Author’s life is full of fascinating characters worthy of his books
BY SIMON YAFFE
It is no surprise that Orlando Ortega-Medina’s debut book features a range of characters and stories.
For his family background is equally as fascinating as Jerusalem Ablaze — Stories of Love & Other Obsessions (Cloud Lodge Books, £12.99), which will be published next month. The London-based lawyer, who was raised in California, said: “I had four periods of travel in my life: California, Canada, Israel and Japan.
“I wrote four short stories based on those geographical locations.
Product of a long line of relocation
“Probably because I am the product of a family of a long line of relocation and emigration, I selected stories which are more reflective of who I am and ones which will interest readers.”
In the book, a young priest and a dominatrix converse in the dying light of Jerusalem’s Old City; on Oregon’s windswept coast a fragile woman discovers a body washed up on the beach after a storm; and in post-war Japan a young protege watches his master’s corpse burn.

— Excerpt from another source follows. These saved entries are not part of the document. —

(* ===== verification/Runtime.v ===== *)
(** The process's sources of nondeterminism behind [time.Now] and
    [crypto/rand], as an interface over the world [W]. *)

From S2P Require Import Prelude GoTime Ulid.

Class Runtime (W : Type) := {
  now : io W time;
  rand_Read : nat -> io W (list Z)
}.

(** [ulid.New]: a clock reading and ten random bytes. *)
Definition ulid_New `{Runtime W} : io W string :=
  t ← now;
  entropy ← rand_Read 10;
  mret (New (t / 1000000) entropy).

(** [time.Since(start).Milliseconds()]. *)
Definition millis_since `{Runtime W} (start : time) : io W Z :=
  t ← now;
  mret (Z.quot (Sub t start) 1000000).

(** A part of the world, seen through [view], that clock and randomness leave
    alone. *)
Class Frame {W V : Type} (view : W -> V) `{Runtime W} := {
  now_frame w : view (now w).2 = view w;
  rand_frame n w : view (rand_Read n w).2 = view w
}.

Lemma bind_let {W A B} (m : io W A) (k : A -> io W B) w : (m ≫= k) w = k (m w).1 (m w).2.
Proof. unfold mbind, io_bind. by destruct (m w). Qed.

Lemma now_frame_eq `{Frame W V view} w t w1 : now w = (t, w1) -> view w1 = view w.
Proof. intros E. change w1 with (t, w1).2. rewrite <- E. apply now_frame. Qed.

Lemma now_frame_eq2 `{Frame W V view} w t w1 t' w2 : now w = (t, w1) -> now w1 = (t', w2) -> view w2 = view w.
Proof. intros E E'. by rewrite (now_frame_eq (view:=view) _ _ _ E'), (now_frame_eq (view:=view) _ _ _ E). Qed.

Lemma ulid_New_frame `{Frame W V view} w : view (ulid_New w).2 = view w.
Proof. unfold ulid_New. rewrite !bind_let. cbn. by rewrite rand_frame, now_frame. Qed.

Lemma millis_since_frame `{Frame W V view} t w : view (millis_since t w).2 = view w.
Proof. unfold millis_since. rewrite bind_let. cbn. by rewrite now_frame. Qed.
(* ===== verification/Engine.v ===== *)
(** The decision engine ([internal/engine/engine.go], and the stub authorizer of
    [authorize.go]): policy resolution, evaluation of the local predicates, the
    two-phase budget step, the verdict, its explanation, the budget-hold
    obligation and the signature.

    The engine's collaborators are interfaces over the world [W]: the bundle
    provider, the budget reserver, the clock and the random source. *)

From S2P Require Import Prelude GoStrings GoTime Money Contracts Verdict Predicates Ulid Runtime Base64 Signing.

Record BudgetDecl := {
  bd_ID : string;
  bd_Agents : list string;
  bd_Window : string;
  bd_Limit : string;
  bd_Currency : string
}.

Record Policy := {
  pol_Version : string;
  pol_Predicates : list Predicate;
  pol_Budgets : list BudgetDecl
}.

Definition appliesTo (b : BudgetDecl) (agentID : string) : bool :=
  match bd_Agents b with
  | [] => true
  | _ => contains (bd_Agents b) agentID
  end.

(** The first budget governing the agent. *)
Definition applicableBudget (p : Policy) (agentID : string) : option BudgetDecl :=
  find_first (fun b => appliesTo b agentID) (pol_Budgets p).

Inductive BudgetOutcome := BudgetWithinLimit | BudgetExceeded | BudgetUnavailable.

#[export] Instance BudgetOutcome_eq_dec : EqDecision BudgetOutcome.
Proof. solve_decision. Defined.

Record BudgetResult := {
  br_Outcome : BudgetOutcome;
  br_SpendToDate : string;
  br_Limit : string;
  br_WindowKey : string
}.

(** What [Authorize] can fail with. *)
Inductive engine_error := ErrNoActiveBundle | ErrProvider (msg : string) | ErrSign (e : sign_error).

Record BundleProvider (W : Type) := { Active : string -> io W (result engine_error Policy) }.
Arguments Active {W} _ _.

Record BudgetReserver (W : Type) := {
  Reserve : string -> string -> AuthorizeRequest -> BudgetDecl -> io W BudgetResult
}.
Arguments Reserve {W} _ _ _ _ _.

Record Engine (W : Type) := {
  e_Policy : Policy;
  e_SigningKeyID : string;
  e_Signer : option Signer;
  e_Provider : option (BundleProvider W);
  e_HoldTTL : duration;
  e_Reserver : option (BudgetReserver W)
}.
Arguments e_Policy {W} _.
Arguments e_SigningKeyID {W} _.
Arguments e_Signer {W} _.
Arguments e_Provider {W} _.
Arguments e_HoldTTL {W} _.
Arguments e_Reserver {W} _.

Definition DefaultHoldTTL : duration := 15 * Minute.
Definition signatureCanonicalization : string := "ti-decision-canon/1".
Definition stubSignatureValue : string := "c3R1Yi1kZWNpc2lvbi1zaWduYXR1cmUtbm90LXlldC1yZWFs".
(* ===== verification/EngineProps.v ===== *)
(** Properties of the decision engine: what an approval means, when a request
    fails, what reaches the budget, and what the explanation says. *)

From S2P Require Import Prelude GoStrings GoTime Money Contracts Verdict Predicates Ulid Runtime Base64 Signing Engine Samples.

(** * What the engine asks of its collaborators *)

(** A reserver that refuses leaves the budget state, seen through [view], as it
    was. *)
Class ReserverSpec {W V : Type} (view : W -> V) (R : BudgetReserver W) := {
  reserve_refused org id req b w :
    br_Outcome (Reserve R org id req b w).1 <> BudgetWithinLimit -> view (Reserve R org id req b w).2 = view w
}.

(** Resolving a policy does not touch it either. *)
Class ProviderFrame {W V : Type} (view : W -> V) (P : BundleProvider W) := {
  active_frame org w : view (Active P org w).2 = view w
}.

(** The collaborators an engine was built with satisfy their interfaces. *)
Definition collaborators {W V : Type} (view : W -> V) (e : Engine W) : Prop :=
  (forall R, e_Reserver e = Some R -> ReserverSpec view R) /\
  (forall P, e_Provider e = Some P -> ProviderFrame view P).

(** * Lemmas *)

(** A result that neither denies, nor flags, nor is unavailable. *)
Definition passes (o : Outcome) : Prop := o <> Denied /\ o <> Flagged /\ o <> Unavailable.

Lemma verdict_of_local i p : verdict_of (local_result i p) = Approve <-> passes (res_Outcome (Evaluate p i)).
Proof.
  unfold verdict_of, effectiveOutcome, local_result, passes. cbn.
  destruct (res_Outcome (Evaluate p i)); intuition congruence.
Qed.

Lemma verdict_of_budget b res :
  verdict_of (budgetPredicateResult b res) =
  match br_Outcome res with BudgetWithinLimit => Approve | BudgetExceeded => Deny | BudgetUnavailable => Review end.
Proof. unfold budgetPredicateResult. by destruct (br_Outcome res). Qed.

Lemma toContractVerdict_inj v w : toContractVerdict v = toContractVerdict w -> v = w.
Proof. by destruct v, w. Qed.

Section props.
Context `{BigRat} `{Unicode} {W : Type} `{Runtime W} `{Ed25519} `{Jcs}.
Implicit Types (e : Engine W) (w : W).

Lemma consult_approve (rs : list PredResult) c :
  (forall b r, c = Some (b, r) -> Combine rs = Approve) ->
  Combine (rs ++ consult_results c) = Approve <->
  Combine rs = Approve /\ (forall b res, c = Some (b, Some res) -> br_Outcome res = BudgetWithinLimit).
Proof.
  intros Hc. destruct c as [[b [res|]]|]; cbn; rewrite ?app_nil_r.
  - assert (Ha := Hc _ _ eq_refl).
    rewrite Combine_app by (done || by intros ->).
    rewrite Ha, (left_id Approve join), Combine_cons. cbn. rewrite (right_id Approve join), verdict_of_budget.
    split.
    + intros Hv. split; [done|]. intros ? ? [= <- <-]. by destruct (br_Outcome res).
    + intros [_ Hv]. by rewrite (Hv _ _ eq_refl).
  - naive_solver.
  - naive_solver.
Qed.
(** ** The system *)

Record pg_ok (s : pg_system) : Prop := {
  po_wf : rows_wf (pg_rows s);
  po_nodup : NoDup (pg_threads s ≫= released_by);
  po_gone k : k ∈ pg_threads s ≫= released_by -> gone (pg_rows s) k;
  po_committed k : k ∈ pg_threads s ≫= captured_by -> committed (pg_rows s) k
}.

(** Replacing one thread by the thread a good step leaves. *)
Lemma pg_ok_step ths1 th ths2 t th' t' :
  pg_ok {| pg_rows := t; pg_threads := ths1 ++ th :: ths2 |} -> good_step th t th' t' ->
  pg_ok {| pg_rows := t'; pg_threads := ths1 ++ th' :: ths2 |}.
Proof using Type.
  intros [Hwf Hnd Hg Hc] (H1 & H2 & H3 & H4). cbn in *. rewrite !bind_app in *. cbn in *.
  split; cbn; rewrite ?bind_app; cbn.
  - done.
  - destruct H3 as [-> |(Hr & Hn & Hk)]; [done|]. rewrite Hr in *. cbn in *.
    rewrite Permutation_app_comm, <- app_assoc. apply list.NoDup_app. split_and!; [done| |by rewrite Permutation_app_comm].
    intros k Hin Hin'. destruct (Hk k Hin) as [(h & Ek & Hs) _].
    destruct (Hg k) as (h' & Ek' & Hs'); [rewrite !elem_of_app in *; tauto|]. destruct Hs'; congruence.
  - intros k Hin. destruct H3 as [Hr|(Hr & _ & Hk)]; rewrite !elem_of_app in Hin.
    + rewrite Hr in Hin. eapply gone_evolve; [exact H2|]. apply Hg. rewrite !elem_of_app. done.
    + destruct Hin as [Hin|[Hin|Hin]]; [|by apply Hk|]; (eapply gone_evolve; [exact H2|]; apply Hg; rewrite !elem_of_app; tauto).
  - intros k Hin. rewrite !elem_of_app in Hin.
    destruct Hin as [Hin|[Hin|Hin]]; [|destruct (H4 k Hin) as [Hin'|Hcm]; [|done]|];
      (eapply committed_evolve; [exact H2|]; apply Hc; rewrite !elem_of_app; tauto).
Qed.

(** A thread that has promised nothing may appear or go. *)
Lemma pg_ok_silent th ths t :
  released_by th = [] -> captured_by th = [] ->
  pg_ok {| pg_rows := t; pg_threads := ths |} -> pg_ok {| pg_rows := t; pg_threads := th :: ths |}.
Proof using Type. intros Hr Hc [H1 H2 H3 H4]. split; cbn; rewrite ?Hr, ?Hc; done. Qed.

Lemma pg_ok_preserved s s' : pg_step s s' -> pg_ok s -> rows_evolve (pg_rows s) (pg_rows s') /\ pg_ok s'.
Proof using Type.
  intros Hstep Hok. destruct Hstep as [c t ths|f app db th t ths1 ths2 Hf|f now limit scan t ths Hnd].
  - split; [done|]. by apply pg_ok_silent.
  - assert (Hg : good_step th t (pg_exec f app db th t).1 (pg_exec f app db th t).2).
    { apply pg_exec_good; [done | by destruct Hok|]. intros k Hk. apply (po_committed _ Hok). cbn.
      rewrite bind_app, elem_of_app. cbn. rewrite elem_of_app. tauto. }
    split; [by destruct Hg as (_ & ? & _)|]. by eapply pg_ok_step.
  - pose proof (sweep_good f now limit scan t Hnd (po_wf _ Hok)) as Hg.
    split; [by destruct Hg as (_ & ? & _)|].
    apply (pg_ok_step [] (PCall (PgGet "" "")) ths t _ _); [|done]. by apply pg_ok_silent.
Qed.


(** * Every call ends *)

(** How many statements a call may still need: a hold that is settled needs
    fewer than one that is held, or not there yet. *)
Definition settled_row (t : Rows) (k : row_key) : bool :=
  match t !! k with Some h => negb (bool_decide (h_State h = StateHeld)) | None => false end.
(* ===== verification/Spend.v ===== *)
(** What holds count against a budget window, and what threads still owe its
    counter: the arithmetic of the safety arguments, for a ledger with any type
    of keys. *)

From S2P Require Import Prelude GoStrings GoTime Hold Budget Reserver.

Definition cents (h : Hold) : Z := default 0 (toCents (h_Amount h)).
Definition counter_of (h : Hold) : string := counterKey (h_OrgID h) (h_BudgetID h) (h_WindowKey h).
Definition is_active (h : Hold) : bool := bool_decide (h_State h = StateHeld) || bool_decide (h_State h = StateCaptured).

(** What a hold counts against a counter: its amount while held or captured. *)
Definition hold_spend (k : string) (h : Hold) : Z :=
  if is_active h && String.eqb (counter_of h) k then cents h else 0.

(** The committed and reserved spend of a budget window, from the ledger. *)
Definition active_spend `{Countable K} (k : string) (m : gmap K Hold) : Z := map_sum (hold_spend k) m.

(** The part of some amounts that is against one counter. *)
Definition pend (k : string) (l : list (string * Z)) : Z :=
  sum_Z ((fun p => if String.eqb p.1 k then p.2 else 0) <$> l).

#[global] Arguments pend : simpl never.
#[global] Arguments active_spend : simpl never.

(** ** Amounts owed *)

Lemma pend_app k l1 l2 : pend k (l1 ++ l2) = pend k l1 + pend k l2.
Proof. unfold pend. by rewrite fmap_app, sum_Z_app. Qed.

Lemma pend_one k key a : pend k [(key, a)] = if String.eqb key k then a else 0.
Proof. unfold pend. cbn. lia. Qed.

Lemma pend_cons k p l : pend k (p :: l) = pend k [p] + pend k l.
Proof. unfold pend. cbn. lia. Qed.

Lemma pend_bind {A} (f : A -> list (string * Z)) k l1 x l2 :
  pend k ((l1 ++ x :: l2) ≫= f) = pend k (l1 ≫= f) + pend k (f x) + pend k (l2 ≫= f).
Proof. rewrite bind_app, pend_app. cbn. rewrite pend_app. lia. Qed.

Lemma counter_of_terms h h' : same_terms h h' -> counter_of h' = counter_of h /\ cents h' = cents h /\ h_Amount h' = h_Amount h.
Proof.
  unfold same_terms, counter_of, cents. intros (_ & Ho & _ & Hb & _ & Hw & Ha & _). by rewrite Ho, Hb, Hw, Ha.
Qed.

Lemma release_of_terms h h' : same_terms h h' -> release_of h' = release_of h.
Proof. unfold same_terms, release_of. intros (_ & -> & _ & -> & _ & -> & -> & _). done. Qed.

Lemma evolves_active h h' : evolves h h' -> is_active h' = true -> is_active h = true.
Proof.
  intros (_ & He & _). unfold is_active. rewrite !orb_true_iff, !bool_decide_eq_true.
  intros [Hs|Hs]; rewrite Hs in He; [left; by apply edge_held | by apply edge_captured].
Qed.

(** ** Amounts in range *)

Section amounts.
Context (cap : Z).

Definition amount_ok (a : string) : Prop := forall c, toCents a = Some c -> 0 <= c <= cap.

Definition amounts_ok `{Countable K} (m : gmap K Hold) : Prop := map_Forall (fun _ h => amount_ok (h_Amount h)) m.

Definition owed_ok (l : list (string * Z)) : Prop := Forall (fun p => 0 <= p.2 <= cap) l.

Lemma pend_nonneg k l : owed_ok l -> 0 <= pend k l.
Proof.
  intros Hl. apply sum_Z_nonneg. rewrite Forall_fmap. eapply list.Forall_impl; [exact Hl|].
  intros [k' a] Ha. cbn in *. destruct (String.eqb k' k); lia.
Qed.

Lemma release_of_ok h : amount_ok (h_Amount h) -> owed_ok (release_of h).
Proof.
  intros Ha. unfold release_of. destruct (toCents (h_Amount h)) as [c|] eqn:Ec; constructor; [|constructor]. by apply Ha.
Qed.

Lemma hold_spend_nonneg k h : amount_ok (h_Amount h) -> 0 <= hold_spend k h.
Proof.
  intros Ha. unfold hold_spend, cents. destruct (_ && _); [|done].
  destruct (toCents (h_Amount h)) as [c|] eqn:E; [|done]. cbn. specialize (Ha c E). lia.
Qed.

Lemma evolves_spend k h h' : amount_ok (h_Amount h) -> evolves h h' -> hold_spend k h' <= hold_spend k h.
Proof.
  intros Ha He. pose proof (hold_spend_nonneg k h Ha) as Hn. revert Hn. unfold hold_spend.
  destruct (counter_of_terms h h' (proj1 He)) as (-> & -> & _).
  destruct (is_active h') eqn:E; cbn; [|done]. by rewrite (evolves_active h h' He E).
Qed.

(** What a held hold counts is what its release takes off. *)
Lemma held_spend k h : h_State h = StateHeld -> hold_spend k h = pend k (release_of h).
Proof.
  intros Hs. unfold hold_spend, is_active, release_of, cents. rewrite Hs. fold (counter_of h).
  rewrite bool_decide_true by done. cbn. destruct (toCents (h_Amount h)); cbn; [by rewrite pend_one|].
  by destruct (String.eqb (counter_of h) k).
Qed.

Section ledgers.
Context `{Countable K}.
Implicit Types (m : gmap K Hold).

Lemma active_spend_nonneg k m : amounts_ok m -> 0 <= active_spend k m.
Proof. intros Hm. apply map_sum_nonneg. intros k' h Hk. apply hold_spend_nonneg. by eapply Hm. Qed.

(** Holds along the lifecycle, none new. *)
Definition moves m m' : Prop :=
  dom m' = dom m /\ forall k h, m !! k = Some h -> exists h', m' !! k = Some h' /\ evolves h h'.

Lemma moves_amounts m m' : amounts_ok m -> moves m m' -> amounts_ok m'.
Proof.
  intros Ha [Hd He] k h' Hk'.
  assert (is_Some (m !! k)) as [h Hk] by (apply elem_of_dom; rewrite <- Hd; apply elem_of_dom; by eexists).
  destruct (He k h Hk) as (h2 & Hk2 & Hv). assert (h2 = h') as -> by congruence.
  destruct (counter_of_terms h h' (proj1 Hv)) as (_ & _ & ->). by eapply Ha.
Qed.

Lemma moves_spend k m m' : amounts_ok m -> moves m m' -> active_spend k m' <= active_spend k m.
Proof.
  intros Ha [Hd He]. apply map_sum_mono; [done|]. intros k' h Hk. destruct (He k' h Hk) as (h' & Hk' & Hv).
  exists h'. split; [done|]. apply evolves_spend; [by eapply Ha | done].
Qed.

(** A new hold. *)
Lemma placed_spend k m i h :
  m !! i = None -> amount_ok (h_Amount h) -> active_spend k (<[i := h]> m) <= active_spend k m + pend k (release_of h).
Proof.
  intros Hi Ha. unfold active_spend. rewrite map_sum_insert_new by done.
  assert (hold_spend k h <= pend k (release_of h)); [|lia]. pose proof (pend_nonneg k _ (release_of_ok h Ha)).
  unfold hold_spend. destruct (is_active h) eqn:Es; cbn; [|done]. unfold release_of, cents in *. fold (counter_of h) in *.
  destruct (toCents (h_Amount h)); cbn in *; [by rewrite pend_one|]. by destruct (String.eqb (counter_of h) k).
Qed.

(** Holds handed out for release: their amounts leave the active spend. *)
Lemma released_spend (key : Hold -> K) k m m' (out : list Hold) :
  amounts_ok m -> moves m m' -> NoDup (key <$> out) ->
  (forall h', h' ∈ out -> exists h, m !! key h' = Some h /\ h_State h = StateHeld /\ same_terms h h' /\
                                    exists h2, m' !! key h' = Some h2 /\ is_active h2 = false) ->
  active_spend k m' + pend k (out ≫= release_of) <= active_spend k m /\ owed_ok (out ≫= release_of).
Proof.
  intros Ha [Hd He] Hnd Hout.
  assert (Hl : exists l, l.*1 = key <$> out /\
    (forall i h, (i, h) ∈ l -> m !! i = Some h /\ exists h2, m' !! i = Some h2 /\ hold_spend k h2 <= 0) /\
    pend k (out ≫= release_of) = sum_Z (hold_spend k <$> l.*2) /\ owed_ok (out ≫= release_of)).
  { clear Hnd. induction out as [|h' out IH].
    - exists []. split_and!; [done| |done|constructor]. intros i h Hin. by apply not_elem_of_nil in Hin.
    - destruct IH as (l & Hl1 & Hl2 & Hl3 & Hl4); [intros; apply Hout; by right|].
      destruct (Hout h') as (h & Hk & Hs & Ht & h2 & Hk2 & Hi); [by left|].
      exists ((key h', h) :: l). cbn [mbind list_bind fmap list_fmap sum_Z]. rewrite (release_of_terms h h' Ht). split_and!.
      + by rewrite <- Hl1.
      + intros i x [[= -> ->]|Hin]%elem_of_cons; [|by apply Hl2]. split; [done|]. exists h2. split; [done|].
        unfold hold_spend. by rewrite Hi.
      + cbn [fst snd]. by rewrite pend_app, Hl3, (held_spend k h Hs).
      + apply Forall_app. split; [|done]. apply release_of_ok. by eapply Ha. }
  destruct Hl as (l & Hl1 & Hl2 & Hl3 & Hl4). split; [|done]. rewrite Hl3.
  apply map_sum_drop; [done| |by rewrite Hl1|done].
  intros i h Hk. destruct (He i h Hk) as (h' & Hk' & Hv). exists h'. split; [done|]. apply evolves_spend; [by eapply Ha|done].
Qed.
End ledgers.
End amounts.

Orlando’s parents, Cleo and Orlando, were Cubans who emigrated to America.

REFLECTIVE: Orlando Ortega-Medina
And the 42-year-old has discovered that his paternal grandmother’s family emigrated to the Canary Islands after they were expelled, along with thousands of other Jews, from Portugal.
“I remember when it was my 13th birthday, my grandmother presented me with a kippa and a Star of David, which was quite a shock for me,” Orlando recalled.
His mother’s family also came from the Canary Islands.
Orlando’s 13th great-grandfather, Vicente de Montes de Oca, was Jewish and moved to Gran Canaria to escape the Spanish Inquisition.
The property is linked by a secret altar of the chapel San Antonio Abad, which was also built by De Montes de Oca.
Orlando explained: “His grandchildren converted to Catholicism and their descendents moved to Cuba.
He presumed he was fully Sephardi, but Orlando later discovered that he may have Asheknazi blood, too.
Orlando said: “My mother’s paternal grandmother was abandoned on the steps of the cathedral in Las Palmas.
“Thanks to DNA research, we think that her parents were from eastern Europe and were, perhaps, in Gran Canaria on their way to America.”
Orlando, who read English literature at the University of Central California, also has a juris doctor law degree from Southwestern University School of Law.
He has lived in London, where he practises American immigration law, since 2005.
“I became a Canadian citizen in 1999 and, because Canada is a member of the Commonwealth, there is a special concession in UK emigration law which allowed me to set up a law practice which practises America’s jurisdictions,” Orland added.
While at university, Orlando won The National Society of Arts and Letters award for Short Stories.
Orlando is a warden at the West London Synagogue where, on Tuesday, January 24 (7pm), he will be in conversation with Rabbi David Mitchell, about Jerusalem Ablaze.
He will also read — and enact —extracts from the book.
Matters could have turned out very differently for Orlando had he chose to stay in Israel, where he spent time in the 1970s.
Great-grandma abandoned at cathedral
“I had planned to make aliya with my girlfriend at the time, but she was not Jewish so that was a complication,” Orlando recalled.
Judaism and Zionism is more ingrained in American culture than in Britain, but Orlando has rarely encountered any antisemitism nor anti-Zionism since he moved here.
“The majority of my friends and acquaintances are Jewish,” he continued.
“Other than what I have seen on television here, I have not experienced antisemitism or anti-Zionism.
“I agree, though, that there is a better perception of Judaism and Israel in America than in the UK.”